Figure 8. FOXA1 confers immunotherapy resistance in bladder cancer.

(A) Comparison of FOXA1 mRNA level among 31 cancer types in TCGA database, including PRAD (prostate adenocarcinoma), BRCA (breast invasive carcinoma), BLCA (bladder urothelial carcinoma), LUAD (lung adenocarcinoma), LIHC (liver hepatocellular carcinoma), CESC (cervical squamous cell carcinoma and endocervical adenocarcinoma), CHOL (cholangiocarcinoma), LUSC (lung squamous cell carcinoma), COAD (colon adenocarcinoma), READ (rectum adenocarcinoma), PAAD (pancreatic adenocarcinoma), UCEC (uterine corpus endometrial carcinoma), UCS (uterine carcinosarcoma), HNSC (head and neck squamous cell carcinoma), MESO (mesothelioma), TGCT (testicular germ cell tumors), OV (ovarian serous cystadenocarcinoma), THCA (thyroid carcinoma), SARC (sarcoma), SKCM (skin cutaneous melanoma), ACC (adrenocortical carcinoma), KIRC (kidney renal clear cell carcinoma), PCPG (pheochromocytoma and paraganglioma), KIRP (kidney renal papillary cell carcinoma), DLBC (lymphoid neoplasm diffuse large B-cell lymphoma), THYM (thymoma), LGG (brain lower grade glioma), KICH (kidney chromophobe), GBM (glioblastoma multiforme), LAML (acute myeloid leukemia), and UVM (uveal melanoma). (B) Heatmaps show the negative correlation of FOXA1 expression with the expression levels of IFN response signature genes and APM genes in TCGA cohort of bladder cancers. Samples are ranked based on FOXA1 transcript levels. Statistical significance was determined by Pearson’s correlation test. (C) The correlation between FOXA1 level and TMB in TCGA cohort of bladder cancers. Statistical significance was determined by Pearson’s correlation test. (D) Progression-free survival of patients with FOXA1-low or -high urothelial carcinomas treated with anti–PD-1 immunotherapy. Statistical significance was determined by log-rank (Mantel-Cox) test. See also Supplemental Figure 18 and Supplemental Table 3 for FOXA1 IHC staining and patient clinical information, respectively.

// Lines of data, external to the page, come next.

(* ===== verification/KernelInv.v ===== *)
(** * The kernel's bookkeeping invariant

    [sinv]: the open files, pipes, tasks and kernel stacks occupy distinct blocks of the
    heap; the counter of every open file is the number of descriptors, in all tasks, that
    refer to it; the counters of every pipe are the numbers of its open ends; and dead
    tasks have no descriptors left.  This file shows that the operations of the
    scheduler keep it. *)

From stdpp Require Import base list gmap numbers sets.
From S2P Require Import Prelude CString Pmm Layout Paging Heap HeapSpec Pipe Sched File FileSpec.

#[local] Open Scope Z_scope.

Module KernelInv.
Import Sched File FileSpec.

(** ** Lists collected over all tasks *)

#[global] Instance lenZ_perm {A} : Proper ((≡ₚ) ==> eq) (@lenZ A).
Proof. intros l1 l2 H. unfold lenZ. by rewrite H. Qed.

Definition nz (l : list Z) : list Z := filter (fun x => x <> 0) l.

Definition gather (g : Z -> task -> list Z) (st : gmap Z task) : list Z :=
  map_to_list st ≫= (fun '(a, t) => g a t).

Lemma gather_insert g st a t : st !! a = None -> gather g (<[a := t]> st) ≡ₚ g a t ++ gather g st.
Proof. intros H. unfold gather. by rewrite map_to_list_insert. Qed.

Lemma gather_delete g st a t : st !! a = Some t -> gather g st ≡ₚ g a t ++ gather g (delete a st).
Proof. intros H. unfold gather. by rewrite <- (map_to_list_delete _ _ _ H). Qed.

Lemma gather_update g st a t : gather g (<[a := t]> st) ≡ₚ g a t ++ gather g (delete a st).
Proof. rewrite <- insert_delete_eq. apply gather_insert, lookup_delete_eq. Qed.

(** The descriptors, and the heap blocks of a task: itself and its stack.  The idle task
    and its stack are static. *)
Definition descs : gmap Z task -> list Z := gather (fun _ t => nz (files t)).
Definition task_blocks (a : Z) (t : task) : list Z := if decide (a = idle_task) then [] else nz [a; kstack t].
Definition others : gmap Z task -> list Z := gather task_blocks.

(** The invariant of the tasks; [x] is the task that is exiting, if any. *)
Record tinv (x : option Z) (s : sched services) : Prop := {
  ti_held : held (others (store s)) (env s) (descs (store s));
  ti_files : forall a t, store s !! a = Some t -> lenZ (files t) = 32;
  ti_dead : forall a t, store s !! a = Some t -> Some a <> x -> state t = TASK_ZOMBIE -> nz (files t) = [];
  ti_null : store s !! 0 = None;
  ti_idle : exists t, store s !! idle_task = Some t /\ parent t = 0 }.

Record sinv (s : sched services) : Prop := {
  si_tasks : tinv None s;
  si_cur : exists t, store s !! current s = Some t /\ state t <> TASK_ZOMBIE }.

Lemma get_store (s : sched services) a t : store s !! a = Some t -> get s a = t.
Proof. apply lookup_total_correct. Qed.

(** A task with a field that [memset] does not give is in the store. *)
Lemma get_present {A} (g : task -> A) (s : sched services) a : g (get s a) <> g zero_task -> is_Some (store s !! a).
Proof.
  intros H. destruct (store s !! a) eqn:E; [eauto|]. destruct H. unfold get. by rewrite lookup_total_alt, E.
Qed.

Lemma descs_bound x s : tinv x s -> lenZ (descs (store s)) < 2147483000.
Proof.
  intros [[[Hb _ _] _ _] Hf _ H0 _]. apply blocks_bound in Hb.
  assert (lenZ (descs (store s)) <= 32 * Z.of_nat (size (store s)) /\
    Z.of_nat (size (store s)) <= lenZ (others (store s)) + (if decide (is_Some (store s !! idle_task)) then 1 else 0)) as [H1 H2].
  { revert Hf H0. clear. induction (store s) as [|a t m Ha IH] using map_ind; intros Hf H0.
    { split; [done|]. case_decide; done. }
    assert (forall b u, m !! b = Some u -> lenZ (files u) = 32) as Hf'.
    { intros b u Hb. apply (Hf b). rewrite lookup_insert_ne; [done|congruence]. }
    assert (m !! 0 = None) as H0' by (by apply lookup_insert_None in H0 as [? _]).
    assert (a <> 0) as Ha0 by (by apply lookup_insert_None in H0 as [_ ?]).
    destruct (IH Hf' H0') as [I1 I2]. rewrite map_size_insert_None by done.
    unfold descs, others, lenZ in *. rewrite !gather_insert, !length_app by done.
    pose proof (length_filter (fun x => x <> 0) (files t)) as Hl. fold (nz (files t)) in Hl.
    specialize (Hf a t ltac:(apply lookup_insert_eq)). unfold lenZ in Hf. split; [lia|].
    unfold task_blocks at 1. destruct (decide (a = idle_task)) as [->|Hi].
    - rewrite decide_True by (rewrite lookup_insert_eq; eauto). rewrite Ha in I2.
      rewrite decide_False in I2 by (intros [? ?]; done). cbn [length]. lia.
    - rewrite lookup_insert_ne by done. unfold nz at 1. rewrite filter_cons_True by done. cbn [length]. lia. }
  unfold objects, lenZ in *. rewrite !length_app in Hb. case_decide; lia.
Qed.

(** ** Changes that do not touch descriptors or blocks *)

Lemma upd_tinv x s a t g : tinv x s -> store s !! a = Some t ->
  files (g t) = files t -> kstack (g t) = kstack t ->
  (Some a <> x -> state (g t) = TASK_ZOMBIE -> state t = TASK_ZOMBIE) ->
  (a = idle_task -> parent t = 0 -> parent (g t) = 0) -> tinv x (upd g a s).
Proof.
  intros [Hh Hf Hd H0 (ti & Hi & Hip)] Ha E1 E2 E3 E4. unfold upd. rewrite (get_store _ _ _ Ha).
  split; cbn [store env].
  - revert Hh. unfold others, descs. rewrite !gather_update, !(gather_delete _ _ _ _ Ha).
    unfold task_blocks. by rewrite E1, E2.
  - intros b u. destruct (decide (b = a)) as [->|]; [rewrite lookup_insert_eq; intros [= <-]|rewrite lookup_insert_ne by done; eauto].
    rewrite E1. eauto.
  - intros b u. destruct (decide (b = a)) as [->|]; [rewrite lookup_insert_eq; intros [= <-]|rewrite lookup_insert_ne by done; eauto].
    rewrite E1. eauto.
  - rewrite lookup_insert_ne by congruence. done.
  - destruct (decide (idle_task = a)) as [<-|]; [|exists ti; by rewrite lookup_insert_ne].
    exists (g t). rewrite lookup_insert_eq. split; [done|]. apply E4; [done|]. congruence.
Qed.

Lemma upd_inv s a t g : sinv s -> store s !! a = Some t ->
  files (g t) = files t -> kstack (g t) = kstack t ->
  (state (g t) = TASK_ZOMBIE -> state t = TASK_ZOMBIE) ->
  (a = idle_task -> parent t = 0 -> parent (g t) = 0) -> sinv (upd g a s).
Proof.
  intros [Ht Hc] Ha E1 E2 E3 E4. split; [by apply (upd_tinv None s a t)|]. unfold upd. rewrite (get_store _ _ _ Ha).
  cbn [store current].
  destruct Hc as (u & Hu & Hz). destruct (decide (current s = a)) as [E|]; [|exists u; by rewrite lookup_insert_ne].
  exists (g t). rewrite E, lookup_insert_eq. split; [done|]. rewrite E, Ha in Hu. injection Hu as <-. auto.
Qed.

(** The parts of the state the invariant looks at. *)
Lemma tinv_ext x s s' : tinv x s -> store s' = store s ->
  held (others (store s)) (env s') (descs (store s)) -> tinv x s'.
Proof. intros [Hh Hf Hd H0 Hi] E1 E3. split; rewrite ?E1; done. Qed.

(** The heap's blocks do not depend on the machine; contexts and the task state segment
    are not part of it. *)
Lemma held_same X e e' ds : held X e ds -> filps e' = filps e -> pipes e' = pipes e ->
  (forall bs, Heap.wf (heap e) bs -> Heap.wf (heap e') bs) -> held X e' ds.
Proof.
  intros [[[(bs & Hw & Hu) Hn H0] Hl Hc] Hr Hv] E1 E2 Hwf.
  split; [split; [split|..]|..]; unfold objects in *; rewrite ?E1, ?E2; try done. exists bs. auto.
Qed.

Lemma held_machine X e s ds : held X e ds -> held X (with_machine e s) ds.
Proof. intros H. apply (held_same X e); [done..|]. intros bs [[A B C D F G] I]. split; [split|]; done. Qed.

Lemma held_contexts X e c ds : held X e ds -> held X (with_contexts e c) ds.
Proof. intros H. by apply (held_same X e). Qed.

Lemma held_tss X e v ds : held X e ds -> held X (with_tss e v) ds.
Proof. intros H. by apply (held_same X e). Qed.

Lemma env_tinv x s e : tinv x s -> (forall X ds, held X (env s) ds -> held X e ds) -> tinv x (with_env e s).
Proof. intros Hs He. apply (tinv_ext x s); try done. apply He, Hs. Qed.

Lemma env_inv s e : sinv s -> (forall X ds, held X (env s) ds -> held X e ds) -> sinv (with_env e s).
Proof. intros [Hs Hc] He. split; [by apply env_tinv|done]. Qed.

#[export] Hint Resolve held_machine held_contexts held_tss : fento.

(** ** The scheduler *)

Lemma switch_inv s nx : tinv None s -> is_Some (store s !! nx) -> sinv (switch_to nx s).
Proof.
  intros Hs [t Ht]. set (g := fun t => set_slice QUANTUM (set_state TASK_RUNNING t)).
  assert (tinv None (upd g nx s)) as H1 by (by apply (upd_tinv None s nx t)).
  unfold switch_to. fold g. apply env_inv.
  - split; [destruct H1 as [A B C D E]; by split|]. unfold upd. cbn [store current with_current].
    eexists. split; [apply lookup_insert_eq|]. done.
  - intros X ds Hh. cbn [kernel_env hal_tss_set_kernel_stack].
    destruct (_ && _); cbn [kernel_env hal_paging_switch]; auto with fento.
Qed.

Lemma pick_from_present fuel s st a nx : is_Some (store s !! idle_task) ->
  pick_from (E := services) fuel s st a = Some nx -> is_Some (store s !! nx).
Proof.
  intros Hs. revert a. induction fuel as [|f IH]; intros a; cbn [pick_from].
  all: destruct (runnable (get s a)) eqn:E;
    [intros [= <-]; apply (get_present runnable s a); by rewrite E|].
  all: bcase; [by intros [= <-]|].
  - done.
  - apply IH.
Qed.

Lemma pick_next_present x s nx : tinv x s -> pick_next s = Some nx -> is_Some (store s !! nx).
Proof.
  intros Hs. assert (is_Some (store s !! idle_task)) as Hi by (destruct (ti_idle _ _ Hs) as (t & Ht & _); eauto).
  unfold pick_next. cbv zeta. bcase; [by intros [= <-]|]. by apply pick_from_present.
Qed.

Figure 9. A hypothetical model deciphering FOXA1 overexpression–mediated suppression of IFN signaling and cancer immune response.

Upon stimulation of cells with type I/III IFNs, STAT1 and STAT2 proteins are phosphorylated, dimerize (STAT2-STAT1 heterodimer), and translocate into the nucleus to initiate the transcription of IFN-stimulated genes (ISGs) by binding to the ISRE and ultimately promote cancer immune response (left). However, in FOXA1-overexpressing tumor cells, the overexpressed FOXA1 protein, in a manner independent of its binding to chromatin DNA, reduces the accessibility of the STAT protein complex and impairs ISG expression, thereby suppressing cancer immune response (right). FRE, forkhead response element; ISRE, IFN stimulation response element; CTL, cytotoxic T lymphocyte; DBD, DNA-binding domain; SBR, STAT2-binding region; P, phosphorylation.